直撃したダークスペリオン光線はナースをそのまま爆発させる。塵となったナースを見届けたオーブダークは光の粒子となり、ペンドラゴンの中へと戻っていった。
「やったね!ナイスザイト!」
いえーい、とハイタッチを求めてくるトルテを軽くスルーしたザイトはそのまま操縦席へと戻る。
「もー、ノリ悪いなあ」
「戻るぞ。向こうがどうなっているのか気になるからな」
そう言ってザイトは船のコントロールを自分の席のものへと戻す。そうして戻った先で見たのは、こちらの勝利の光景だった。切り札であったナースが敗北したのだ。勝ち目はないと引き下がったのだろう。残存していた敵もいそいそと撤退していく。
「一件落着、かな?」
「とりあえずはな」
とりあえず目の前の脅威は去ってくれたようだ。それを確認した彼らはそのままターミナルへと向かっていった。
◆◆◆
「どういうことだ!こんなこと聞いてねーぞ!!」
どこかの場所、ザイトたちのいる場所からそれなりに離れているだろうか、先ほどターミナルを襲っていたらしき族の長の男が青年に詰め寄る。
「ん?何が?」
とぼけたように黒髪に白いメッシュが特徴的な青年は言う。
「しらばっくれんな!!あの巨人だ!ありゃウルトラマンじゃねーか!あんなのいるなんて話げちげーって言ってんだよ!」
「話も何もオレはアンタらにあそこの情報を与えたでしょ?金目のものがあるって。

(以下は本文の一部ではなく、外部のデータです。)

(** [updateUserById] reads none of the keys [last_name_1], [last_name_2]. *)
Lemma updateUserById_unread_keys (userId : jsval) (updatedInfo : object)
    (a b : jsval) :
  userModel.updateUserById userId
    (<[ "last_name_1" := a ]> (<[ "last_name_2" := b ]> updatedInfo))
  = userModel.updateUserById userId updatedInfo.
Proof.
  unfold userModel.updateUserById.
  by rewrite !get_insert_ne.
Qed.

Lemma updatePassword_run salt (userId : jsval) pw (w : world) :
  fault (pool w) = None →
  userModel.updatePassword salt userId (JStr pw) w
  = (Return tt,
     mk_world
       (sql.update_password (Some (bcrypt_digest pw 10 salt))
          (to_param userId) (pool w)).2
       (console w)).
Proof.
  intros Hf. unfold userModel.updatePassword, bcrypt.hash.
  run_monad. by rewrite Hf.
Qed.

Lemma checkIfAdmin_run (user_id : jsval) (w : world) :
  fault (pool w) = None →
  userModel.checkIfAdmin user_id w
  = (Return
       (bool_decide
          (0 < length (filter (λ a, sql_eq (Some a) (to_param user_id))
                         (admin_list (pool w))))),
     w).
Proof.
  intros Hf. destruct w as [db c]; simpl in *.
  unfold userModel.checkIfAdmin. run_monad. by rewrite Hf.
Qed.

Lemma checkIfAdmin_fault (user_id : jsval) (w : world) msg :
  fault (pool w) = Some msg →
  userModel.checkIfAdmin user_id w
  = (Throw (Error "Database query error"), w).
Proof.
  intros Hf. unfold userModel.checkIfAdmin. run_monad. by rewrite Hf.
Qed.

ほんで防衛設備の情報と怪獣兵器まで与えた。あのウルトラマンらしき巨人はあのターミナルの防衛設備じゃないしこっちに聞かれても困る。というかさ、あそこまでしてやったのにあんなさびれたターミナル一つ落とせないってどうよ?」
「て、テメェ!言わせておけば!!」
青年の言葉に激昂した男は青年の胸ぐらをつかみ、そのまま殴りかかろうとする。瞬間、青年の持っていた筒状の道具から黒いエネルギー弾が放たれ、それが男の胸を貫いた。
「ガッ!?」
「あーあ、別に殺す気なかったのに。ま、先に手を出してきたのそっちだし、弱っちいの悪いね」
そのまま地面に倒れこんで絶命した男を一瞥した青年はどこからか通信用の端末を取り出し、その電源を入れた。
「ハロー、こちらディズ。大方終わったって」
『そうか。ご苦労。ではデータを』
「もうそっちに送ってる最中。生憎オーブダーク・ツヴァイの戦闘データは少量しか採れなかったよ」
『データ自体はあるんだな?なら構わない。泳がせているうちはいくらでもチャンスはあるんだからな』
「そういうことで。あ、そうだ。あんたに貰ったこれ、使うチャンスなかったわ。また次回かな」
『そうか。それの戦闘データも欲しいことには変わりない。チャンスがあれば存分に使ってくれ』
「はいよ」
その言葉と共に青年、ディズは通信を切る。
「さてと、新しいおもちゃは上々。これからが楽しみだ」
不敵な笑みを浮かべ、ディズはその場を後にした。
新キャラ登場!でも本格的に物語に絡むのはまだ先の模様……。